Joserra González de Zárate, Raúl Llobell y Josep Signes participaron abordaron la gestión de residuos. / Perales Iborra

Un efecto bueno que ha tenido la obligación de que la tasa sufrague de forma íntegra el servicio de recogida de basura es que hay que ponerse ya las pilas. Urge reciclar. Las buenas prácticas tendrán premio y permitirán bajar la tasa. Es de justicia que se aplique ese mandamiento europeo de que pague más quien más contamina.

«En la Marina Alta estáis en la buen camino», afirmó Joserra González de Zárate, presidente del Consorci Mare, entidad que gestiona los residuos de los municipios de la Marina Alta, la Marina Baixa y el Campello, que es donde está la planta de tratamiento. «La cercanía es clave. Está funcionando muy bien la experiencia de las islas ecológicas, islas que ya hemos implantando en Benigembla y Parcent. Los vecinos pueden separar hasta doce residuos en la puerta de su casa».
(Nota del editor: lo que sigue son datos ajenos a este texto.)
(* ===== verification/V3Blocking.v ===== *)
(** * The path-oriented NFSv3 client (src/src/v3/blocking.rs)

    [Client] with every operation after connecting ([V3Connect] has the rest),
    written against the interface [Nfs3].  [World] is what a method can change:
    the client itself and the process-wide state behind temporary names.
    Methods that stream take a local reader or writer, which is part of the
    state they run on. *)

From Stdlib Require Import Strings.String Strings.Byte.
From S2P Require Import Prelude Text Xdr Status Errors Rpc V3Proto V3Calls V3Client.
Import FileHandle (FileHandle).
Import FileAttr (FileAttr).
Import NfsTime (NfsTime).
Import SpecData (SpecData, mkSpecData).
Import SetAttr (SetAttr).
Import StableHow (StableHow).
Import CreateHow (CreateHow).
Import MknodData (MknodData).

#[local] Open Scope Z_scope.

Definition DEFAULT_IO_SIZE : Z := 128 * 1024.
Definition DEFAULT_DIR_SIZE : Z := 128 * 1024.

(** [0o644] and [0o7777]. *)
Definition mode_0644 : Z := 6 * 64 + 4 * 8 + 4.
Definition mode_bits : Z := 7 * 512 + 7 * 64 + 7 * 8 + 7.

(** ** Builder *)

Module ClientBuilder.

Record ClientBuilder := mkClientBuilder {
  target : RemoteTarget;
  auth : AuthSys;
  timeout : option Z;
  mount_port : option Z;
  nfs_port : option Z;
  read_size_limit : Z;
  write_size_limit : Z;
  dir_size_limit : Z;
  max_dir_entries : Z;
  retry_policy : RetryPolicy;
}.

(** [ClientBuilder::new], given the credentials of the current process. *)
Definition new (current : AuthSys) (host export : str) : ClientBuilder :=
  mkClientBuilder (mkRemoteTarget host export) current (Some (from_secs 30)) None None
    DEFAULT_IO_SIZE DEFAULT_IO_SIZE DEFAULT_DIR_SIZE MAX_DIR_ENTRIES RetryPolicy_default.

Definition from_target (current : AuthSys) (target : str) : outcome Error ClientBuilder :=
  target ← RemoteTarget_parse target;
  Ok (mkClientBuilder target current (Some (from_secs 30)) None None
        DEFAULT_IO_SIZE DEFAULT_IO_SIZE DEFAULT_DIR_SIZE MAX_DIR_ENTRIES RetryPolicy_default).

Definition set_auth_sys (auth : AuthSys) (b : ClientBuilder) : ClientBuilder :=
  mkClientBuilder (target b) auth (timeout b) (mount_port b) (nfs_port b) (read_size_limit b)
    (write_size_limit b) (dir_size_limit b) (max_dir_entries b) (retry_policy b).
Definition set_timeout (timeout : option Z) (b : ClientBuilder) : ClientBuilder :=
  mkClientBuilder (target b) (auth b) timeout (mount_port b) (nfs_port b) (read_size_limit b)
    (write_size_limit b) (dir_size_limit b) (max_dir_entries b) (retry_policy b).
Definition set_mount_port (port : Z) (b : ClientBuilder) : ClientBuilder :=
  mkClientBuilder (target b) (auth b) (timeout b) (Some port) (nfs_port b) (read_size_limit b)
    (write_size_limit b) (dir_size_limit b) (max_dir_entries b) (retry_policy b).
Definition set_nfs_port (port : Z) (b : ClientBuilder) : ClientBuilder :=
  mkClientBuilder (target b) (auth b) (timeout b) (mount_port b) (Some port) (read_size_limit b)
    (write_size_limit b) (dir_size_limit b) (max_dir_entries b) (retry_policy b).
Definition io_size (size : Z) (b : ClientBuilder) : ClientBuilder :=
  mkClientBuilder (target b) (auth b) (timeout b) (mount_port b) (nfs_port b) size
    size (dir_size_limit b) (max_dir_entries b) (retry_policy b).
Definition read_size (size : Z) (b : ClientBuilder) : ClientBuilder :=
  mkClientBuilder (target b) (auth b) (timeout b) (mount_port b) (nfs_port b) size
    (write_size_limit b) (dir_size_limit b) (max_dir_entries b) (retry_policy b).
Definition write_size (size : Z) (b : ClientBuilder) : ClientBuilder :=
  mkClientBuilder (target b) (auth b) (timeout b) (mount_port b) (nfs_port b) (read_size_limit b)
    size (dir_size_limit b) (max_dir_entries b) (retry_policy b).
Definition dir_size (size : Z) (b : ClientBuilder) : ClientBuilder :=
  mkClientBuilder (target b) (auth b) (timeout b) (mount_port b) (nfs_port b) (read_size_limit b)
    (write_size_limit b) size (max_dir_entries b) (retry_policy b).
Definition set_max_dir_entries (n : Z) (b : ClientBuilder) : ClientBuilder :=
  mkClientBuilder (target b) (auth b) (timeout b) (mount_port b) (nfs_port b) (read_size_limit b)
    (write_size_limit b) (dir_size_limit b) n (retry_policy b).
Definition set_retry_policy (policy : RetryPolicy) (b : ClientBuilder) : ClientBuilder :=
  mkClientBuilder (target b) (auth b) (timeout b) (mount_port b) (nfs_port b) (read_size_limit b)
    (write_size_limit b) (dir_size_limit b) (max_dir_entries b) policy.

End ClientBuilder.
Import ClientBuilder (ClientBuilder).

(** ** Local readers and writers *)

(** [std::io::Write::write_all] and [std::io::Read::read]: at most as many
    bytes as the buffer has. *)
Class Writer (Wr : Type) := writer_write_all : list byte → M Wr ErrorKind unit.
Class Reader (Rd : Type) := reader_read : Z → M Rd ErrorKind (list byte).

(** Blocking ones return. *)
Class WriterLaws (Wr : Type) `{!Writer Wr} := writer_fault_free : ∀ bs s, fault_free (writer_write_all bs s).2.

Class ReaderLaws (Rd : Type) `{!Reader Rd} := {
  reader_fault_free : ∀ n s, fault_free (reader_read n s).2;
  reader_bound : ∀ n s s' bs, 0 ≤ n → reader_read n s = (s', Ok bs) → zlen bs ≤ n;
}.

(** [impl Write for Vec<u8>]. *)
#[export] Instance Vec_writer : Writer (list byte) := λ bs v, (v ++ bs, Ok tt).
#[export] Instance Vec_writer_laws : WriterLaws (list byte).
Proof. done. Qed.

(** ** The client *)

Record Client (N : Type) := mkClient {
  builder : ClientBuilder;
  target : RemoteTarget;
  auth : AuthSys;
  mount_port : Z;
  root : FileHandle;
  nfs : N;
  fsinfo : option FsInfo;
  read_size : Z;
  write_size : Z;
  dir_size : Z;
  max_dir_entries : Z;
}.
Arguments mkClient {N}.
Arguments builder {N}.
Arguments target {N}.
Arguments auth {N}.
Arguments mount_port {N}.
Arguments root {N}.
Arguments nfs {N}.
Arguments fsinfo {N}.
Arguments read_size {N}.
Arguments write_size {N}.
Arguments dir_size {N}.
Arguments max_dir_entries {N}.

Record World (N : Type) := mkWorld { client : Client N; env : TempEnv }.
Arguments mkWorld {N}.
Arguments client {N}.
Arguments env {N}.

(** [Error::Nfs { status, .. }] with this status. *)
Definition is_nfs_status (status : NfsStatus.NfsStatus) (err : Error) : bool :=
  match err with
  | Nfs _ s => bool_decide (s = status)
  | _ => false
  end.

Module Client.

Section client.
Context {N : Type} `{!Nfs3 N}.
«Creo que nuestro reto como ayuntamiento es insistir e insistir en la concienciación», apuntó el alcalde de Teulada Moraira, Raúl Llobell. Es fundamental reciclar y avanzar hacia una economía circular en la que se reduzca al máximo la generación de residuos. Llobell, al igual que otros alcaldes, ha visibilizado en sus redes las malas prácticas de arrojar en cualquier lugar enseres domésticos o de dejar las bolsas con residuos mezclados fuera de los contenedores.

Los alcaldes saben muy bien que los residuos no desaparecen por arte de magia. Hay muchísimo trabajo. «Me encanta que vengan visitas a las planta y difundir el trabajo que hacemos. Tenemos una de las plantas punteras de España», señaló González de Zárate.

La conclusión es clarísima. Los gestos sencillos que se hacen en casa (separar los residuos) tienen un impacto directo en el medio ambiente. Esos gestos domésticos ayudan a cuidar esa casa de todos que es el planeta.